The Volvo V60 Plug-in Hybrid. The Swedish company is planning on going all-electric by 2030. (Photo: Overlaet, Wikimedia Commons, CC BY-SA 3.0)
For this week’s Beyond the Headlines segment, Environmental Health News Editor Peter Dykstra and Host Steve Curwood look at Volvo forging ahead with a commitment to go all-electric by 2030. Next, they discuss how smoke from the devastating California wildfires can irritate the lungs, increasing the risk of contracting more severe cases of COVID-19. They then turn back to March 1971, when the U.S. Army Corps of Engineers undertook an ill-conceived project to channelize the Kissimmee River in Florida.
CURWOOD: Well, it's time for a look beyond the headlines now with Peter Dykstra. Peter's, an editor with Environmental Health News, ehn.org and dailyclimate.org. On the line now from Atlanta, Georgia, where it's got to be spring there, Peter. I mean, we still have some ice and snow up here but you've got the flowers huh.
DYKSTRA: We got 70 degrees, the flowers are starting, the birds are starting. And of course the legendary Atlanta pine pollen has started, where you can pretty much take a pine pollen shovel and shovel the sidewalks. There can be little pollen drifts everywhere. Not so good if you have hay fever, otherwise, spring is glorious here.
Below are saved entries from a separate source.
(* ===== verification/Sample.v ===== *)
(** * Concrete IPv4 addresses, subnets and tries

    The sample data of the witnesses: dotted quads on a little-endian host, the
    subnets built from them with the [IPNet] constructor, and the tactic that
    decides well-formedness of closed data by evaluation. *)

From Stdlib Require Import ZArith Lia.
From stdpp Require Import base tactics list numbers.
From S2P Require Import Prelude Word32 Addr IPv4 IPNet.
Local Open Scope Z_scope.

#[global] Instance little_endian : HostOrder := false.

Definition ip4 (a b c d : Z) : IPv4 :=
  mkIPv4 (htonl (a * 2 ^ 24 + b * 2 ^ 16 + c * 2 ^ 8 + d)).

Definition net4 (a b c d n : Z) : IPNet IPv4 :=
  match net_new (ip4 a b c d) n with Ok x => x | Throw _ => net_default end.

(** Closed bounds and equations by evaluation. *)
Ltac by_eval :=
  try match goal with |- Forall _ ?l => let l' := eval vm_compute in l in change l with l' end;
  repeat match goal with
  | |- Forall _ (_ :: _) => apply Forall_cons_2
  | |- Forall _ [] => apply Forall_nil_2
  end;
  vm_compute;
  repeat match goal with
  | |- _ /\ _ => split
  | |- _ = _ -> _ => intros ?
  end;
  first [reflexivity | discriminate | exact I | exfalso; congruence].
Lemma erase_at_ok t q k v l r : trie_ok t -> node_at q (root t) = TNode k (Some v) l r ->
  trie_ok (trie_erase_at t (Some q))
  /\ trie_model (trie_erase_at t (Some q)) = delete (net_id k) (trie_model t).
Proof.
  intros [Hw Hc] Hat. destruct (node_at_model q (root t) k v l r Hw Hat) as [_ Hi].
  unfold trie_erase_at, payload_at. rewrite Hat.
  assert (is_null (root t) = false) as ->.
  { destruct (root t); [|done]. by destruct q as [|[]]. }
  simpl. destruct (node_erase_ok q (root t) k v l r Hw Hat) as (Hw' & Hm & _).
  split; [|done]. split; [done|]. unfold trie_model in *. simpl.
  pose proof (insert_size (delete (net_id k) (model (root t))) (net_id k) v) as Hs.
  rewrite insert_delete_id, lookup_delete_eq in Hs by done. simpl in Hs. rewrite Hm. lia.
Qed.

(** The node found by an exact search. *)
Lemma lookup_node_cases t k : trie_ok t -> net_wf k ->
  match trie_lookup_node t k with
  | Some q => exists v l r, node_at q (root t) = TNode k (Some v) l r
                            /\ trie_model t !! net_id k = Some v
  | None => trie_model t !! net_id k = None
  end.
Proof.
  intros Hok Hk. pose proof (find_correct t k Hok Hk) as Hf. unfold trie_lookup_node.
  destruct (trie_find t k) as [q|]; simpl in Hf.
  - destruct Hf as (nk & v & l & r & Hat & Hnk & Hi & Hc & Hmax). rewrite Hat.
    destruct (net_eqb nk k) eqn:E.
    + apply net_eqb_spec in E as ->; [|done..]. by exists v, l, r.
    + destruct (trie_model t !! net_id k) as [w|] eqn:Ek; [|done]. exfalso.
      pose proof (Hmax k w Hk Ek (contains_refl k Hk)).
      assert (prefix_len nk < prefix_len k); [|lia]. apply contains_strict_len; try done.
      intros ->. assert (net_eqb nk nk = true) by (by apply net_eqb_spec). congruence.
  - destruct (trie_model t !! net_id k) as [w|] eqn:Ek; [|done].
    pose proof (Hf k w Hk Ek) as Hc. by rewrite contains_refl in Hc.
Qed.
Lemma lb_loop_stored (u : tree A P) key here cand v : tree_wf u -> net_wf key ->
  model u !! net_id key = Some v ->
  exists q l r, lb_loop u key here cand = Some (here ++ q) /\ node_at q u = TNode key (Some v) l r.
Proof.
  intros Hw Hkey Hi. revert here cand.
  induction u as [|k o l IHl r IHr]; intros here cand; [by simpl in Hi; rewrite lookup_empty in Hi|].
  pose proof Hw as (Hk & _ & Hl & Hr & Wl & Wr).
  destruct (model_in _ _ v Hw Hi) as (n & Hn & En & Hc). apply net_id_inj in En as ->; [|done..].
  simpl in Hc |- *. rewrite Hc.
  assert (forall c : tree A P, tree_wf c -> model c !! net_id key = Some v -> child_contains c key = true) as Hcc.
  { intros c Wc Hic. destruct (model_contains c key v key Wc Hkey Hkey Hic (contains_refl key Hkey)) as [Hr' Hn'].
    by destruct c. }
  assert (forall d, root_ok (in_half d k) (child d (TNode k o l r)) ->
    child_contains (child d (TNode k o l r)) key = true -> in_half d k key) as Hside.
  { intros d Hd Hch. destruct (child d (TNode k o l r)) as [|ck co cl cr] eqn:Ec; [done|].
    apply (in_half_trans d k ck key); try done.
    destruct d; simpl in Ec; subst; [apply Wl|apply Wr]. }
  apply model_node_Some in Hi as [[<- ->]|[Hi|Hi]]; [| | |done..].
  - exists [], l, r. rewrite app_nil_r. split; [|done].
    assert (forall d, child_contains (child d (TNode key (Some v) l r)) key = false) as Hnot.
    { intros d. destruct (child_contains _ key) eqn:E; [|done].
      destruct (in_half_neq d key key); [|done]. apply Hside; [by destruct d|done]. }
    rewrite (Hnot L : child_contains l key = false). pose proof (Hnot R : child_contains r key = false) as Hrr.
    destruct r as [|rk ro rl rr]; [done|]. simpl in *. by rewrite Hrr.
  - rewrite (Hcc l Wl Hi). destruct (IHl Wl Hi (here ++ [L]) (Some here)) as (q & l' & r' & -> & Hat).
    exists (L :: q), l', r'. by rewrite <- app_assoc.
  - destruct (child_contains l key) eqn:El.
    + by pose proof (in_half_unique L R k key Hk Hkey (Hside L Hl El) (Hside R Hr (Hcc r Wr Hi))).
    + destruct (IHr Wr Hi (here ++ [R]) (Some here)) as (q & l' & r' & -> & Hat).
      exists (R :: q), l', r'. by rewrite <- app_assoc.
Qed.

(** [Trie::lower_bound] of a stored subnet is the node of that subnet. *)
Theorem lower_bound_stored t key v : trie_ok t -> net_wf key ->
  trie_model t !! net_id key = Some v ->
  exists q l r, trie_lower_bound t key = Some (Some q) /\ node_at q (root t) = TNode key (Some v) l r.
Proof.
  intros [Hw _] Hkey Hi.
  destruct (lb_loop_stored (root t) key [] None v Hw Hkey Hi) as (q & l & r & E & Hat).
  exists q, l, r. split; [|done]. unfold trie_lower_bound, node_lower_bound. rewrite E. simpl. rewrite Hat.
  by assert (net_eqb key key = true) as -> by (by apply net_eqb_spec).
Qed.
End BoundsProps.

(** ** Witnesses and counterexamples *)

Definition run4 (os : list (trie_op IPv4 Z)) : Trie IPv4 Z :=
  match trie_run trie_empty os with Some t => t | None => trie_empty end.

Lemma run4_ok os : Forall op_wf os -> trie_ok (run4 os).
Proof.
  intros Hos. unfold run4. by destruct (run_ok trie_empty os trie_empty_ok Hos) as (t & -> & Hok & _).
Qed.

(** 10.0.0.0/8 with 10.0.0.0/16 and 10.64.0.0/16 under an empty node, and
    10.128.0.0/9. *)
Definition bounds_trie : Trie IPv4 Z :=
  run4 [ OpInsert (net4 10 0 0 0 8) 1; OpInsert (net4 10 0 0 0 16) 2;
         OpInsert (net4 10 64 0 0 16) 3; OpInsert (net4 10 128 0 0 9) 4 ].

Lemma bounds_trie_ok : trie_ok bounds_trie.
Proof. apply run4_ok. by_eval. Qed.

Lemma find_bounds_lower_witness :
  route bounds_trie (ip4 10 65 0 0) = route bounds_trie (ip4 10 100 0 0)
  /\ route bounds_trie (ip4 10 64 255 255) <> route bounds_trie (ip4 10 100 0 0).
Proof.
  destruct (find_bounds_lower bounds_trie (ip4 10 100 0 0) (ip4 10 65 0 0) (ip4 10 255 255 255)
              bounds_trie_ok) as (_ & _ & Hsame & Hdiff); [by_eval|by_eval|].
  split; [apply Hsame|apply Hdiff]; by_eval.
Defined.

(** The upper end of [find_bounds] is too high when the address lies after
    the last route of the left half of its node: of 10.100.0.0 it says that the
    range up to 10.255.255.255 has its route, 10.0.0.0/8, and 10.200.0.0, which
    has the route 10.128.0.0/9, is in that range. *)
Theorem find_bounds_upper_wrong :
  exists t : Trie IPv4 Z, exists a b lo hi, trie_ok t /\ a_wf a /\ a_wf b
    /\ trie_find_bounds t a = (lo, hi) /\ a_val a <= a_val b <= a_val hi
    /\ route t a = Some (net4 10 0 0 0 8, 1) /\ route t b = Some (net4 10 128 0 0 9, 4).
Proof.
  exists bounds_trie, (ip4 10 100 0 0), (ip4 10 200 0 0), (ip4 10 65 0 0), (ip4 10 255 255 255).
  split; [apply bounds_trie_ok|]. by_eval.
Qed.

Lemma unbind_root_restarts_witness : trie_unbind_root bounds_trie [R] = leftmost (root bounds_trie) [].
Proof. apply (unbind_root_restarts bounds_trie [R] bounds_trie_ok). by_eval. Defined.

Lemma lower_bound_stored_witness : exists q l r,
  trie_lower_bound bounds_trie (net4 10 64 0 0 16) = Some (Some q)
  /\ node_at q (root bounds_trie) = TNode (net4 10 64 0 0 16) (Some 3) l r.
Proof.
  apply (lower_bound_stored bounds_trie (net4 10 64 0 0 16) 3 bounds_trie_ok); [by_eval|].
  apply lookup_eval; [apply bounds_trie_ok|by_eval|by_eval].
Defined.

(** [lower_bound] of a key that is not stored can return an entry before the
    key: of 10.96.0.0/16 it returns 10.0.0.0/16, although 10.0.0.0/9 is the first
    entry after the key.  With no payload on the node of the key itself it
    returns an entry of the start of the trie. *)
Theorem lower_bound_before_key :
  (exists (t : Trie IPv4 Z) q, trie_ok t /\ trie_lower_bound t (net4 10 96 0 0 16) = Some (Some q)
     /\ key_at t q = Some (net4 10 0 0 0 16)
     /\ net_ltb (net4 10 0 0 0 16) (net4 10 96 0 0 16) = true
     /\ trie_lookup_node t (net4 10 0 0 0 9) <> None
     /\ net_ltb (net4 10 96 0 0 16) (net4 10 0 0 0 9) = true)
  /\ (exists (t : Trie IPv4 Z) q, trie_ok t /\ trie_lower_bound t (net4 10 0 0 0 8) = Some (Some q)
     /\ key_at t q = Some (net4 10 0 0 0 9)
     /\ net_ltb (net4 10 0 0 0 9) (net4 10 0 0 0 8) = true).
Proof.
  split.
  - exists (run4 [OpInsert (net4 10 0 0 0 8) 1; OpInsert (net4 10 0 0 0 9) 2; OpInsert (net4 10 0 0 0 16) 3]), [L; L].
    split; [apply run4_ok; by_eval|]. by_eval.
  - exists (run4 [OpInsert (net4 1 0 0 0 8) 1; OpInsert (net4 10 0 0 0 9) 2; OpInsert (net4 10 128 0 0 9) 3]), [R; L].
    split; [apply run4_ok; by_eval|]. by_eval.
Qed.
CURWOOD: Okay, so what do you have for us today?
DYKSTRA: Well, there's some potential good news for clean energy coming out of Sweden, where Volvo has announced their intention to sell electric cars and electric cars only by the year 2030. And that's way before any other carmaker has made a commitment.
CURWOOD: Car makers, we should add though, in the West, I think that the majority of Volvo is now held by a Chinese concern. And China has been really gung ho on electrifying their car fleet.
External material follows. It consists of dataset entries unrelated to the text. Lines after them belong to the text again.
Lemma path_wire_inv fuel d l p q : Forall is_byte d -> 0 <= l <= Z.of_nat (length d) ->
  path_decode (Z.of_nat width) e (decode_with entries) fuel d l p = Ok q ->
  exists segs, q = foldl add_segment p segs /\ Forall seg_wire_ok segs
    /\ encode_segs (encode_with entry) segs = Ok (take (Z.to_nat l) d).
Proof.
  revert d l p. induction fuel as [|fuel IH]; intros d l p Hd Hl; cbn [path_decode];
    destruct (Z.leb_spec l 0).
  { intros [= <-]. exists []. by replace (Z.to_nat l) with O by lia. }
  { done. }
  { intros [= <-]. exists []. by replace (Z.to_nat l) with O by lia. }
  destruct (decode_with entries d) as [s|] eqn:Es.
  2:{ destruct (byte_at d 1); [|done]. cbn [result_bind]. by destruct (l <? _). }
  destruct (seg_wire_inv d s Hd Es) as (Hs & b0 & b & rest & -> & Ee & Hb).
  change (byte_at _ 1) with (Ok (E := xorp_exn) (as_size s)). cbn [result_bind].
  assert (2 + as_size s * Z.of_nat width = Z.of_nat (length (b0 :: as_size s :: b))) as ->
    by (simpl; unfold as_size; lia).
  destruct (Z.ltb_spec l (Z.of_nat (length (b0 :: as_size s :: b)))); [done|].
  rewrite Nat2Z.id, drop_app_length. rewrite length_app in Hl. intros Hq.
  apply Forall_app in Hd as [_ Hd].
  destruct (IH rest (l - Z.of_nat (length (b0 :: as_size s :: b))) (add_segment p s) Hd) as (segs & -> & Hsegs & Henc);
    [lia|done|].
  exists (s :: segs). split; [done|]. split; [by constructor|]. cbn [encode_segs]. rewrite Ee, Henc.
  cbn [result_bind]. rewrite (take_app_ge (b0 :: as_size s :: b)) by lia. f_equal. f_equal. f_equal. lia.
Qed.
End Wire.

Definition path_map (f : Z -> Z) (p : ASPath) : ASPath :=
  mkPath (map (seg_map f) (segments p)) (num_segments p) (path_len p).

Lemma total_length_map f l : total_length (map (seg_map f) l) = total_length l.
Proof.
  unfold total_length. induction l as [|s l IH]; simpl; [done|]. rewrite IH. f_equal.
  unfold seg_path_length, as_size, seg_map. simpl. by rewrite length_map.
Qed.

Lemma path_map_fold f p : aspath_ok p -> foldl add_segment aspath_empty (map (seg_map f) (segments p)) = path_map f p.
Proof.
  intros [Hn Hl]. destruct (add_segments_ok aspath_empty (map (seg_map f) (segments p))) as [Hok Hs]; [done|].
  rewrite (aspath_ok_eq _ Hok), Hs. simpl. unfold path_map.
  by rewrite length_map, total_length_map, <- Hn, <- Hl.
Qed.

(** C32: [ASPath::encode] writes [wire_size()] octets from which [ASPath::decode]
    reads the same path, segment types, order and counters included, with every
    4-octet AS number replaced by AS_TRAN. *)
Theorem aspath_wire_roundtrip p rest : path_wire_ok p ->
  exists b, aspath_encode p = Ok b /\ Z.of_nat (length b) = aspath_wire_size p
    /\ aspath_decode (b ++ rest) (aspath_wire_size p) = Ok (path_map as16 p).
Proof.
  intros [Hok Hs].
  destruct (path_wire_roundtrip 2 as_copy_out as16 decode_as CorruptMessage (fun _ => eq_refl) decode_as_app
              (segments p) rest aspath_empty (Z.to_nat (aspath_wire_size p)) Hs) as (b & E & Hlen & Hdec).
  exists b. unfold aspath_encode. destruct Hok as [Hn Hl]. rewrite (proj2 (Z.eqb_eq _ _) Hn).
  split; [done|]. change (Z.of_nat (length b) = aspath_wire_size p) in Hlen. split; [done|].
  unfold aspath_decode, seg_decode. rewrite <- Hlen in Hdec |- *. rewrite Nat2Z.id in Hdec |- *. etrans; [by apply Hdec|].
  by rewrite path_map_fold.
Qed.

(** [AS4Path::encode] and [AS4Path::decode] lose nothing. *)
Theorem as4path_wire_roundtrip `{HostOrder} p rest : path_wire_ok p ->
  exists b, as4path_encode p = Ok b /\ Z.of_nat (length b) = as4path_wire_size p
    /\ as4path_decode (b ++ rest) (as4path_wire_size p) = Ok p.
Proof.
  intros [Hok Hs].
  destruct (path_wire_roundtrip 4 as_copy_out4 id decode_as4 AssertFailed
              (fun n => ltac:(unfold as_copy_out4; by rewrite u32_to_mem_htonl))
              (fun ns r Hns => ltac:(rewrite decode_as4_app by done; by rewrite map_id))
              (segments p) rest aspath_empty (Z.to_nat (as4path_wire_size p)) Hs) as (b & E & Hlen & Hdec).
  exists b. unfold as4path_encode. pose proof Hok as [Hn Hl]. rewrite (proj2 (Z.eqb_eq _ _) Hn).
  split; [done|]. change (Z.of_nat (length b) = as4path_wire_size p) in Hlen. split; [done|].
  unfold as4path_decode, seg4_decode. rewrite <- Hlen in Hdec |- *. rewrite Nat2Z.id in Hdec |- *. etrans; [by apply Hdec|].
  rewrite path_map_fold by done. f_equal. destruct p as [l n k]. unfold path_map. simpl. f_equal.
  rewrite <- (map_id l) at 2. apply map_ext. intros [t ns]. unfold seg_map. simpl. by rewrite map_id.
Qed.

Lemma decode_as_inv n d ns : Forall is_byte d -> decode_as n d = Ok ns ->
  length ns = n /\ Forall (fun n => 0 <= n < 2 ^ 32) ns /\ exists rest, d = concat (map as_copy_out ns) ++ rest.
Proof.
  revert d ns. induction n as [|n IH]; intros d ns Hd; simpl.
  { intros [= <-]. split; [done|]. split; [constructor|]. by exists d. }
  destruct d as [|d0 [|d1 d]]; [done..|]. apply Forall_cons in Hd as [H0 Hd]. apply Forall_cons in Hd as [H1 Hd].
  destruct (decode_as n d) as [l|] eqn:E; [|done]. intros [= <-].
  destruct (IH d l Hd E) as (<- & Hl & rest & ->). destruct (bytes_as16 d0 d1 H0 H1) as (_ & E1 & E2).
  split; [done|]. split; [constructor; [lia|done]|]. exists rest. cbn [map concat]. by rewrite E1.
Qed.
DYKSTRA: They have and that may help China further dominate the electric car market. But it's also caused a little bit of unease because Volvo is such an iconic brand for Swedes. Having said that, the business side of Volvo has actually done a lot better in recent years under Chinese ownership.
CURWOOD: I imagine there's some folks in Sweden who maybe don't see this development as progress.
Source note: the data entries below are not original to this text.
Lemma table_same st p q : table_ok st -> p ∈ st -> q ∈ st -> p_table p = p_table q -> p = q.
Proof.
  intros (Hn & _). clear -Hn. induction st as [|x st IH]; intros Hp Hq E; [by apply not_elem_of_nil in Hp|].
  apply NoDup_cons in Hn as [Hx Hn].
  apply elem_of_cons in Hp as [->|Hp], Hq as [->|Hq]; [done| | |by apply IH].
  - destruct Hx. rewrite E. by apply (list_elem_of_fmap_2 p_table).
  - destruct Hx. rewrite <- E. by apply (list_elem_of_fmap_2 p_table).
Qed.

Lemma alternatives_ok st c ann : op_start st c ann ->
  exists o, find_alternative_routes st c = Ok (all_routes (others st c), o)
    /\ rid_of <$> o = ann /\ (forall r, o = Some r -> r ∈ all_routes (others st c)).
Proof.
  intros [Hok Hf Hc Hl]. pose proof (table_NoDup st Hok) as Hnd. destruct Hok as (_ & Hu & _).
  destruct (find_previous_ok (others st c) ann) as (o & E & Ho).
  - intros p Hp. apply elem_others in Hp as [Hp _]. by apply Hf.
  - by apply NoDup_filter.
  - intros p q r r' Hp Hq. apply elem_others in Hp as [Hp _], Hq as [Hq _]. by apply Hu.
  - exists o. unfold find_alternative_routes. rewrite E. split; [done|]. destruct o as [r|].
    + destruct Ho as [-> Ho]. split; [done|]. by intros r' [= <-].
    + split; [|done]. destruct ann as [id|]; [|done]. destruct (Hl id eq_refl) as (r & Hr & Erid).
      apply elem_all_routes in Hr as (p & Hp & Ep). destruct (Ho r); [|by rewrite Erid].
      apply elem_all_routes. exists p. split; [|done]. apply elem_others. split; [done|]. intros Ec.
      assert (p_winner p = true) as Hw; [|by rewrite (Hc p Hp Ec) in Hw].
      apply Hf; [done|]. exists r. split; [done|by rewrite Erid].
Qed.
Definition stop (s : St) : result xorp_exn St :=
  if negb (running (vr s)) then Ok s
  else
    s <-! leave_mcast s ;;
    let s := cancel_timers s in
    s <-! (if is_state MASTER (vr s) then s <-! send_advertisement PRIORITY_LEAVE s ;; release s else Ok s) ;;
    Ok (set_vr (with_state INITIALIZE (vr s)) s).

(** *** Configuration *)

Definition set_priority (p : Z) (s : St) : result xorp_exn St :=
  if (p =? PRIORITY_LEAVE) || (PRIORITY_OWN <=? p) then Throw VrrpException
  else let v := vr s in setup_intervals (set_vr (with_config p (interval v) (preempt v) (disable v) v) s).

Definition set_interval (i : Z) (s : St) : result xorp_exn St :=
  let i := if i =? 0 then 1 else i in
  let i := if 255 <? i then 255 else i in
  let v := vr s in setup_intervals (set_vr (with_config (priority v) i (preempt v) (disable v) v) s).

Definition set_preempt (b : bool) (s : St) : result xorp_exn St :=
  let v := vr s in Ok (set_vr (with_config (priority v) (interval v) b (disable v) v) s).

Definition set_disable (b : bool) (s : St) : result xorp_exn St :=
  let v := vr s in
  let s := set_vr (with_config (priority v) (interval v) (preempt v) b v) s in
  if b then stop s else start s.

(** [set<IPv4>]: in increasing order, without duplicates. *)
Fixpoint ip_insert (ip : IPv4) (l : list IPv4) : list IPv4 :=
  match l with
  | [] => [ip]
  | x :: l' => if ipv4_ltb ip x then ip :: l else if ipv4_ltb x ip then x :: ip_insert ip l' else l
  end.
Definition ip_mem (ip : IPv4) (l : list IPv4) : bool := existsb (ipv4_eqb ip) l.

Definition add_ip (ip : IPv4) (s : St) : result xorp_exn St :=
  let v := vr s in Ok (set_vr (with_ips (ip_insert ip (vr_ips v)) (prefixes v) v) s).
Definition set_prefix (ip : IPv4) (p : Z) (s : St) : result xorp_exn St :=
  let v := vr s in
  let s := set_vr (with_ips (vr_ips v) ((ipv4_addr ip, p) :: prefixes v) v) s in
  if ip_mem ip (vr_ips v) then Ok s else add_ip ip s.
Definition delete_ip (ip : IPv4) (s : St) : result xorp_exn St :=
  let v := vr s in
  Ok (set_vr (with_ips (filter (fun x => ipv4_eqb ip x = false) (vr_ips v)) (prefixes v) v) s).

(** *** Timers; the one that fires is no longer scheduled. *)

Definition master_down_expiry (s : St) : result xorp_exn St :=
  let s := set_vr (with_timers None (adver_timer (vr s)) (vr s)) s in
  s <-! assert (is_state BACKUP (vr s)) s ;; become_master s.

Definition adver_expiry (s : St) : result xorp_exn St :=
  let s := set_vr (with_timers (master_down_timer (vr s)) None (vr s)) s in
  s <-! assert (is_state MASTER (vr s)) s ;;
  s <-! send_advertisement (priority (vr s)) s ;; setup_timers false s.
DYKSTRA: That's the case. But there's a third nation involved in this, where it's been taken with a little bit of concern. China's powerful economic neighbor, Japan had such success with the hybrid gas electric cars, particularly the Prius from Toyota, that they're way behind on fully electric vehicles.
CURWOOD: Yeah I mean, the Prius first came out in 1997. They sold quite a few of those. I imagine they don't want to let go of that model. But sooner than later, you know, fossil fuel gasoline is not going to be the way to go. What else do you have for us today Peter?
DYKSTRA: Story from California about wildfire smoke more and more reaching into communities. Partly because those communities are reaching more and more into the forest. And wildfire smoke could be getting more toxic to humans, because you're not just burning trees anymore. Homes filled with plastic and other burnables that can create a lot of irritation for lungs.
CURWOOD: Well, that's right. Sometimes when you burn plastic, you get chemicals akin to certain kinds of dioxins and that that's not good for us.
DYKSTRA: Well, it's not good for us in another way, because the CDC has studied the effect of wildfire smoke on coronavirus. And what they found is that all of those particulates, all of the irritants, they make it easier for coronavirus to catch on in the lungs.
CURWOOD: It would make for more serious cases and perhaps even more fatalities. It's not a good development. Hey, why don't you take a look now back in history and tell me what you see.
DYKSTRA: I'm going to go back 50 years to the spring of 1971, along the month of March. The US Army Corps of Engineers completed an 11 year flood control project to channelize the Kissimmee River, which meanders all the way from Central Florida, around Orlando, south to the Everglades. They took 100 miles of this shallow winding river and turned it into a deep, straight 56 mile ditch. Solving the flood problem, but creating another one.
CURWOOD: Yeah, that's right. So the river of grass, which is another name for the Everglades, that people have used, that that whole ecosystem needs slow running water. So what did they do about that?
DYKSTRA: What happened was pretty remarkable. Scientists and activists and others, persuaded the Army Corps of Engineers that a big mistake had been made. And Congress appropriated money to put the bends back in the river, and the Kissimmee River is now partly restored. And it's made a big difference to its natural flow, and to the prospects of eventually saving the Everglades from all the human intrusion that have put the Everglades this beautiful system into peril.
CURWOOD: This is a case where science really was able to get through with this message and having caused a problem for nature, at least we took some steps to rectify it.
DYKSTRA: That's right.
CURWOOD: Hey, thanks, Peter. Peter Dykstra is an editor with Environmental Health News, that's ehn.org and dailyclimate.org. We'll talk to you again real soon.
DYKSTRA: Okay, Steve, thanks a lot. Talk to you soon.
CURWOOD: And there's more on these stories on the Living On Earth website. That's loe.org.